Juno Tanks 30% Pre-Market After FDA Halts Cancer Trial

In pre-market trading, shares of Juno Therapeutics (JUNO) are down 30% after the company announced that one its leukemia cancer trials has been halted due to two patient deaths. This pivotal trial, 'ROCKET,' was one that was treating patients with Leukemia. The trial was a crucial one because it was the lead clinical program of the company. 

The clinical drug put on hold was the company's Leukemia drug JCAR015, which uses CAR-T cells -- Chimeric antigen receptor T cells. This is form of immunotherapy where patients' cells are extracted from their bodies and loaded with engineered T-cells that are put back into those bodies. The T-cells are then designed to only target and kill cancerous cells, and leave healthy cells alone. 

The reason the FDA has placed the clinical hold is because two patients died as the result of cerebral edema following treatment with JCAR015. The FDA has placed this trial on hold until it determines whether or not the drug caused the patients' death. A chemotherapy agent, fludarabine, was recently added to the preconditioning portion of treatment, and Juno believes it caused the problem.
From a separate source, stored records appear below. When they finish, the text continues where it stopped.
(* ===== verification/Store.v ===== *)
(** * A store that serves the calls

    An instance of [ApiServer]: finite maps of objects for both clusters, with
    resource versions, optimistic locks and defaults.  It shows that what Server asks of a
    server can hold, and is what the witnesses run against. *)

From S2P Require Import Prelude Prog DeepEqual MetaV1 CoreTypes HyperTypes AwsV1 KarpenterV1 AzureTypes Kube Hypershift Defaults Server.

Definition store := cluster -> forall k : kind, gmap ObjectKey (obj k).

Definition set_kind {F : kind -> Type} (c : cluster) (k : kind) (m : F k) (st : cluster -> forall k, F k) :
    cluster -> forall k, F k := fun c' k' =>
  match decide (c = c'), decide (k = k') with
  | left _, left E => eq_rect k F m k' E
  | _, _ => st c' k'
  end.

Lemma set_kind_eq {F : kind -> Type} c k (m : F k) st : set_kind c k m st c k = m.
Proof.
  unfold set_kind. destruct (decide (c = c)); [|done]. destruct (decide (k = k)) as [E|]; [|done].
  by rewrite (proof_irrel E eq_refl).
Qed.

Lemma set_kind_ne {F : kind -> Type} c k (m : F k) st c' k' : (c', k') <> (c, k) -> set_kind c k m st c' k' = st c' k'.
Proof. intros H. unfold set_kind. destruct (decide (c = c')), (decide (k = k')); congruence. Qed.

Definition lookupIn (st : store) (c : cluster) (k : kind) (key : ObjectKey) : option (obj k) := st c k !! key.

Definition put (c : cluster) (k : kind) (key : ObjectKey) (o : obj k) (st : store) : store :=
  set_kind (F := fun k => gmap ObjectKey (obj k)) c k
    (partial_alter (fun _ => if isGone (meta_of o) then None else Some o) key (st c k)) st.

Lemma put_changed c k key (o : obj k) st :
  changedIn lookupIn c k key (if isGone (meta_of o) then None else Some o) st (put c k key o st).
Proof.
  unfold changedIn, lookupIn, put. split; [by rewrite set_kind_eq, lookup_partial_alter_eq|].
  intros c' k' key' H. destruct (decide ((c', k') = (c, k))) as [E|N]; [|by rewrite set_kind_ne].
  injection E as -> ->. rewrite set_kind_eq, lookup_partial_alter_ne; [done|]. by destruct H as [[]|H].
Qed.

(** ** Well-formed stores *)

Definition wf_store (st : store) : Prop := forall c k key (o : obj k),
  lookupIn st c k key = Some o -> keyOf o = key /\ isGone (meta_of o) = false /\ defaulted o = o.

Lemma put_wf c k key (o : obj k) st :
  wf_store st -> keyOf o = key -> defaulted o = o -> wf_store (put c k key o st).
Proof.
  intros Hw Hk Hd c' k' key' x Hx. destruct (put_changed c k key o st) as [H1 H2].
  destruct (decide ((c', k') = (c, k))) as [E|N].
  - injection E as -> ->. destruct (decide (key' = key)) as [->|Nk].
    + rewrite H1 in Hx. destruct (isGone (meta_of o)) eqn:G; [done|]. by injection Hx as <-.
    + rewrite H2 in Hx by by right. by apply (Hw c k).
  - rewrite H2 in Hx by by left. by apply (Hw c' k').
Qed.

Record world := mkWorld { w_store : store; w_wf : wf_store w_store }.

Lemma keyOf_defaulted {k} (o : obj k) : keyOf (defaulted o) = keyOf o.
Proof. unfold keyOf. by rewrite defaulted_meta. Qed.

(** Defaults are filled in. *)
Definition putIn (c : cluster) (k : kind) (o : obj k) (w : world) : world :=
  mkWorld (put c k (keyOf o) (defaulted o) (w_store w))
    (put_wf c k (keyOf o) (defaulted o) (w_store w) (w_wf w) (keyOf_defaulted o) (defaulted_idem o)).

(** ** Serving calls *)

Definition notFound : error := EStatus "NotFound" 404 "not found".
Definition alreadyExists : error := EStatus "AlreadyExists" 409 "already exists".
Definition conflict : error := EStatus "Conflict" 409 "the object has been modified".
Definition unsupported : error := ENew "unsupported".

(** A write gives an object a new resource version, and the defaults of its fields. *)
Definition nextVersion (m : ObjectMeta) : ObjectMeta :=
  mkObjectMeta (om_Name m) (om_Namespace m) (om_UID m) (String "1" (om_ResourceVersion m))
    (om_Generation m) (om_DeletionTimestamp m) (om_Labels m) (om_Annotations m)
    (om_OwnerReferences m) (om_Finalizers m).
Definition written {k} (o : obj k) : obj k := defaulted (setMeta (nextVersion (meta_of o)) o).

(** A write of [f stored] over the stored object, for a caller that has seen
    [version]. *)
Definition rewrite (c : cluster) (k : kind) (key : ObjectKey) (version : string) (f : obj k -> obj k) (w : world) :
    result (obj k) * world :=
  match lookupIn (w_store w) c k key with
  | None => (Err notFound, w)
  | Some stored =>
      if decide (om_ResourceVersion (meta_of stored) = version) then
        let o := written (f stored) in (Ok o, putIn c k o w)
      else (Err conflict, w)
  end.

(** [orig] is what was read, so that the patch gives [o]. *)
Definition serveStore (X : Type) (e : eff X) (w : world) : X * world :=
  match e in eff X return X * world with
  | EGet c k key => (match lookupIn (w_store w) c k key with Some o => Ok o | None => Err notFound end, w)
  | EList c k opts => (Ok (List.filter (matches opts) (snd <$> map_to_list (w_store w c k))), w)
  | ECreate c k o =>
      match lookupIn (w_store w) c k (keyOf o) with
      | Some _ => (Err alreadyExists, w)
      | None => let o' := written o in (Ok o', putIn c k o' w)
      end
  | EUpdate c k o =>
      rewrite c k (keyOf o) (om_ResourceVersion (meta_of o)) (fun stored => withStatusOf stored o) w
  | EPatch c k orig o _ =>
      rewrite c k (keyOf orig) (om_ResourceVersion (meta_of orig)) (fun stored => withStatusOf stored o) w
  | EStatusPatch c k orig o _ =>
      rewrite c k (keyOf orig) (om_ResourceVersion (meta_of orig))
        (fun stored => readBack (withStatusOf o stored)) w
  | EDelete c k o _ =>
      match lookupIn (w_store w) c k (keyOf o) with
      | None => (Err notFound, w)
      | Some stored =>
          (Ok tt, putIn c k (setMeta (om_set_DeletionTimestamp (Some 1%Z) (meta_of stored)) stored) w)
      end
  | EStatusApply _ _ _ _ _ _ | EApply _ _ _ _ => (Err unsupported, w)
  | EUpdateApproval _ _ => (Err unsupported, w)
  | EDescribeInstances _ => (Err unsupported, w)
  | ENow => (0%Z, w)
  end.

(** ** It is a server *)

Definition getIn (w : world) (c : cluster) (k : kind) (key : ObjectKey) : option (obj k) :=
  lookupIn (w_store w) c k key.

Lemma getIn_defaulted w c k key (o : obj k) : getIn w c k key = Some o -> defaulted o = o.
Proof. intros E. by destruct (w_wf w c k key o E) as (_ & _ & ?). Qed.

Lemma putIn_changed c k (o : obj k) w :
  changedIn getIn c k (keyOf o) (if isGone (meta_of o) then None else Some (defaulted o)) w (putIn c k o w).
Proof. pose proof (put_changed c k (keyOf o) (defaulted o) (w_store w)) as H. by rewrite defaulted_meta in H. Qed.

Lemma meta_written {k} (o : obj k) : writable k = true -> meta_of (written o) = nextVersion (meta_of o).
Proof. intros Hk. unfold written. by rewrite defaulted_meta, meta_setMeta. Qed.

Lemma keyOf_written {k} (o : obj k) : keyOf (written o) = keyOf o.
Proof. by destruct k. Qed.

Lemma isGone_written {k} (o : obj k) : isGone (meta_of (written o)) = isGone (meta_of o).
Proof. by destruct k. Qed.

Lemma defaulted_written {k} (o : obj k) : defaulted (written o) = written o.
Proof. apply defaulted_idem. Qed.

Lemma sendable_writable {k} (o : obj k) : sendable o -> writable k = true.
Proof. by destruct k. Qed.

Lemma written_storedAs {k} (o : obj k) : writable k = true -> storedAs o (written o).
Proof.
  intros Hk. split; [by rewrite meta_written|].
  unfold written. by rewrite defaulted_setMeta, setMeta_setMeta, <- defaulted_setMeta, setMeta_self.
Qed.

Lemma putIn_written c k (o : obj k) w :
  isGone (meta_of o) = false ->
  changedIn getIn c k (keyOf o) (Some (written o)) w (putIn c k (written o) w).
Proof.
  intros G. pose proof (putIn_changed c k (written o) w) as H.
  by rewrite keyOf_written, isGone_written, G, defaulted_written in H.
Qed.

Lemma store_list w c k opts : exists l, serveStore _ (EList c k opts) w = (Ok l, w) /\ NoDup l /\
  forall o, o ∈ l <-> exists key, getIn w c k key = Some o /\ matches opts o = true.
Proof.
  eexists. split; [done|]. split.
  - apply NoDup_ListNoDup, List.NoDup_filter, NoDup_ListNoDup. apply (NoDup_fmap_1 keyOf).
    rewrite <- list_fmap_compose. rewrite (list_fmap_ext _ fst); [apply NoDup_fst_map_to_list|].
    intros i [key o] H%list_elem_of_lookup_2%elem_of_map_to_list. cbn. by destruct (w_wf w c k key o H).
  - intros o. rewrite list_elem_of_In, filter_In, <- list_elem_of_In, list_elem_of_fmap. unfold getIn, lookupIn. split.
    + intros [([key o'] & -> & H%elem_of_map_to_list) M]. by exists key.
    + intros (key & H & M). split; [|done]. exists (key, o). split; [done|]. by apply elem_of_map_to_list.
Qed.

Lemma rewrite_found c k key version f w (old : obj k) :
  lookupIn (w_store w) c k key = Some old -> om_ResourceVersion (meta_of old) = version ->
  rewrite c k key version f w = (Ok (written (f old)), putIn c k (written (f old)) w).
Proof. intros E V. unfold rewrite. by rewrite E, decide_True. Qed.

Lemma withStatusOf_setMeta {k} m (o : obj k) : withStatusOf o (setMeta m o) = setMeta m o.
Proof. by destruct k. Qed.

Lemma meta_readBack {k} (o o' : obj k) : meta_of (readBack (withStatusOf o o')) = meta_of o'.
Proof. by destruct k. Qed.

Lemma written_setMeta {k} m (o : obj k) :
  writable k = true -> defaulted o = o -> written (setMeta m o) = setMeta (nextVersion m) o.
Proof. intros Hk D. unfold written. by rewrite meta_setMeta, setMeta_setMeta, defaulted_setMeta, D. Qed.

Lemma written_plain {k} (o : obj k) : hasDefaults k = false -> written o = setMeta (nextVersion (meta_of o)) o.
Proof. by destruct k. Qed.

Lemma serverSet_next m : serverSet m (nextVersion m).
Proof. done. Qed.

Lemma noStatus_written {k} (o : obj k) : noStatus o -> noStatus (written o).
Proof. intros N. apply noStatus_defaulted. by destruct k. Qed.

Lemma withStatusOf_written {k} (o o' : obj k) :
  defaulted o = o -> withStatusOf o o' = o' -> withStatusOf o (written o') = written o'.
Proof.
  destruct k; try done; intros D <-; [|by destruct o, o'..].
  destruct o as [m s t], o'. apply (f_equal awsv1.Status) in D. cbn in D. unfold written. cbn.
  unfold defaultEC2NodeClass; cbn. by rewrite D.
Qed.

#[export] Program Instance store_server : ApiServer world := {
  serve := serveStore;
  get := getIn }.
Next Obligation. intros w c k key o H. by destruct (w_wf w c k key o H). Qed.
Next Obligation. intros w c k key o H. by destruct (w_wf w c k key o H) as (_ & ? & _). Qed.
Next Obligation. intros w c k key o H. by rewrite (getIn_defaulted _ _ _ _ _ H). Qed.
Next Obligation.
  intros w c k key. eexists. split; [done|]. unfold getIn. destruct (lookupIn _ _ _ _); [done|]. by eexists.
Qed.
Next Obligation. apply store_list. Qed.
Next Obligation.
  intros w c k o Hk%sendable_writable E Hs G. exists (written o), (putIn c k (written o) w).
  unfold getIn in E. cbn [serveStore]. rewrite E. split; [done|].
  split; [by apply putIn_written|]. split; [by apply written_storedAs | by apply noStatus_written].
Qed.
Next Obligation.
  intros w c k o old Hk%sendable_writable E V S G. pose proof (getIn_defaulted _ _ _ _ _ E) as D.
  cbn [serveStore]. rewrite (rewrite_found _ _ _ _ _ _ old E) by done.
  rewrite S. eexists _, _. split; [done|]. split; [by apply putIn_written|].
  split; [by apply written_storedAs | by apply withStatusOf_written].
Qed.
Next Obligation.
  intros w c k orig m lock Hk E Hm Hd. pose proof (getIn_defaulted _ _ _ _ _ E) as D.
  cbn [serveStore]. rewrite (rewrite_found _ _ _ _ _ _ orig E) by done.
  rewrite withStatusOf_setMeta, written_setMeta by done. exists (nextVersion m). eexists. split; [done|].
  split; [|done]. pose proof (putIn_changed c k (setMeta (nextVersion m) orig) w) as H.
  unfold keyOf at 1 in H. rewrite !meta_setMeta, defaulted_setMeta, D in H by done.
  change (ObjectKeyFromObject (nextVersion m)) with (ObjectKeyFromObject m) in H. rewrite Hm in H. exact H.
Qed.
Next Obligation.
  intros w c k orig o lock Hk Hn E Hm. cbn [serveStore]. rewrite (rewrite_found _ _ _ _ _ _ orig E) by done.
  rewrite written_plain, meta_readBack by done. exists (nextVersion (meta_of orig)). eexists. split; [done|].
  split; [|done].
  pose proof (putIn_changed c k (setMeta (nextVersion (meta_of orig)) (readBack (withStatusOf o orig))) w) as H.
  unfold keyOf at 1 in H. rewrite !meta_setMeta in H by done.
  change (isGone (nextVersion ?m)) with (isGone m) in H.
  destruct (w_wf w c k _ orig E) as (_ & G & _). rewrite G in H. by destruct k.
Qed.
Next Obligation.
  intros w c k o grace Hk. cbn [serveStore]. unfold getIn. destruct (lookupIn _ _ _ _) as [old|] eqn:E.
  - destruct (w_wf w c k _ old E) as (K & _ & D).
    pose proof (putIn_changed c k (setMeta (om_set_DeletionTimestamp (Some 1%Z) (meta_of old)) old) w) as H.
    unfold keyOf at 1 in H. rewrite !meta_setMeta, defaulted_setMeta, D in H by done.
    change (ObjectKeyFromObject (om_set_DeletionTimestamp _ ?m)) with (ObjectKeyFromObject m) in H.
    fold (keyOf old) in H. rewrite K in H.
    eexists _, _. split; [done|]. split; [exact H|]. destruct (isGone _); [done|]. by eexists.
  - by eexists.
Qed.
Next Obligation. intros w. by eexists. Qed.

(** ** Stores of given objects *)

Lemma empty_wf : wf_store (fun _ _ => ∅).
Proof. intros c k key o H. unfold lookupIn in H. by rewrite lookup_empty in H. Qed.

Definition emptyWorld : world := mkWorld (fun _ _ => ∅) empty_wf.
Juno is quickly moving to amends its clinical trial protocol to no longer combine the drug together with this chemotherapy agent. The ball is now in the FDA's court on whether or not it will allow this amendment to go through. It will also determine if the clinical hold, pending a positive investigation, should be lifted. If the FDA finds fault with JCAR015 itself, then it could spell even more trouble for Juno's investors. 

Other CAR-T cell companies that are falling in sympathy with Juno as they use similar technologies are Kite Pharma (KITE), Bluebird Bio (BLUE), and Ziopharm Oncology (ZIOP).